I like to work in a bit of machine quilting on my quilts, but it didn't seem to fit in Phoebe's quilt.  So I handquilted the whole thing in white perle cotton, outlining the stars and then highlighting them further with diagonal lines.  I am not fond of quilting that runs all over a quilt, but prefer quilting that works in harmony with the patchwork.


Phoebe's quilt pleases my eye.  She loves it, and so do I.  I am already deep into another patchwork project for the patchwork surprise I adore, as well as the pleasurable mental work of planning and dreaming The Next Quilt until I blink and find myself cutting fabric for it.  I'll keep you posted.

Tuesday, February 25, 2020

Still Here

I have plans to knit myself a robin's egg blue hat.  I'm almost done with a pair of striped socks for Phoebe. 

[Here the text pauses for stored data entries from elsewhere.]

(** ** statusProcessor.js, cancelProcessor.js *)

Definition statusProcessor (orderId : Z) (targetStatus : status) : M unit :=
  r ← query (fun s => Order_findByPk s true orderId);
  match r with
  | None => mret tt
  | Some order =>
      if o_deleted order || bool_decide (o_status order = cancelled) then mret tt
      else if decide (o_status order = delivered) then mret tt
      else if decide (o_status order = targetStatus) then mret tt
      else
        save_status order targetStatus ;;
        if decide (targetStatus = delivered) then mret tt else scheduleStatusUpdateJob orderId (Some targetStatus)
  end.

(** The loop over the items, each update committed on its own. *)
Fixpoint increment_each (items : list order_item) : M unit :=
  match items with
  | [] => mret tt
  | item :: items => execute (fun s => Product_increment s (i_product item) (i_quantity item)) ;; increment_each items
  end.

Definition cancelProcessor (orderId : Z) : M unit :=
  r ← query (fun s => Order_findByPk_items s true false orderId);
  match r with
  | None => mret tt
  | Some (order, items) =>
      if o_deleted order then mret tt
      else if decide (o_status order = delivered) then mret tt
      else
        save_status order cancelled ;;
        execute (fun s => Order_destroy s (o_id order)) ;;
        order_afterDestroy (o_id order) ;;
        increment_each items
  end.

(** Bull runs a waiting job; it is completed, or kept for another attempt. *)
Definition run_job (jobId : string) : M unit := fun w =>
  match waiting (w_queue w) !! jobId with
  | None => (Ok tt, w)
  | Some (orderId, targetStatus) =>
      match statusProcessor orderId targetStatus w with
      | (Ok _, w) => (Ok tt, set_queue (queue_complete (w_queue w) jobId) w)
      | (Throw e, w) => (Throw e, w)
      end
  end.

(** ** Requests and jobs *)

Inductive request :=
  | CreateOrder (items : option (list item_request)) (customer_id : Z)
  | UpdateOrder (id : string) (customer_id : Z) (st : option string)
  | PatchOrderStatus (id : string) (st : option string)
  | SoftDeleteOrder (id : string)
  | RestoreOrder (id : string)
  | GetOrderById (id : string) (customer_id : Z)
  | StatusJob (jobId : string)
  | CancelJob (orderId : Z).

Definition serve (req : request) : M (option (response json)) :=
  match req with
  | CreateOrder items customer_id => Some <$> createOrder items customer_id
  | UpdateOrder id customer_id st => Some <$> updateOrder id customer_id st
  | PatchOrderStatus id st => Some <$> patchOrderStatus id st
  | SoftDeleteOrder id => Some <$> softDeleteOrder id
  | RestoreOrder id => Some <$> restoreOrder id
  | GetOrderById id customer_id => Some <$> getOrderById id customer_id
  | StatusJob jobId => run_job jobId ;; mret None
  | CancelJob orderId => cancelProcessor orderId ;; mret None
  end.

(** A request or a job is served, or entries of the cache expire. *)
Inductive step : world -> world -> Prop :=
  | step_serve req r w w' : serve req w = (r, w') -> (forall id, req = CancelJob id -> exists a, r = Ok a) -> step w w'
  | step_expire c w : entries c ⊆ entries (w_cache w) -> step w (set_cache c w).

End Handlers.

Arguments world : clear implicits.

End Shop.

The superintendent came to the PTO meeting tonight, and I am now fired up about inequitable school funding and considering more ways to get involved. Mr. Thrift is not pleased, as I run intense about stuff like this and he would prefer I calm down. I might.


The oldest has a new pet, a sweet little bunny,  that she worked long and hard to prepare for, but I was still out to the Amish stores yesterday to buy pellets and see about getting hay for her to burrow in. 

I bought the most beautiful, soft fabric at the creative reuse store the other day - I think, I dare to hope, it may be cashmere; the strongest, most declarative green  - not kelly, not dark green, just a strong, rich green green.  

I overheard a standholder at market say she needed to get rubberbands for the egg cartons, and I had a bag of rubber bands down to her the very next market day because I am oversupplied.  We were both tickled.  And this is also the stand that still has local storage veggies, which I am so grateful for because buying and eating local food is my act of defiance and hope in the face of very large world problems.  

Phoebe has had a dreadful cough and of course, it is worst at night and people are sleeping poorly around here. We read the news about the coronavirus with disbelief and worry. 

I do laundry every day.  I keep up!  I keep the family in good food.  I have a sore foot that is healing very very slowly, so I can't jog as much and this is changing my mental and physical health.  I do Pilates.  I try. 
Ben has soccer games and soccer practices just about all the time (it seems).  He just absolutely loves it, so I try to work on my attitude about driving him all over creation.  We carpool, and I take my knitting along, and I enjoy my boy enjoying himself. 

I am studying sourdough bread.  I have borrowed books on the subject, and one or two blogs I read.  I made a few notes.  I make something with sourdough every week, as I have for about 10 years now, but I am tweaking and understanding it differently, and the feel of the silky strong dough is pure delight in my hands. 

I finished Phoebe's quilt.  That does really need its own blog post. I'll be back.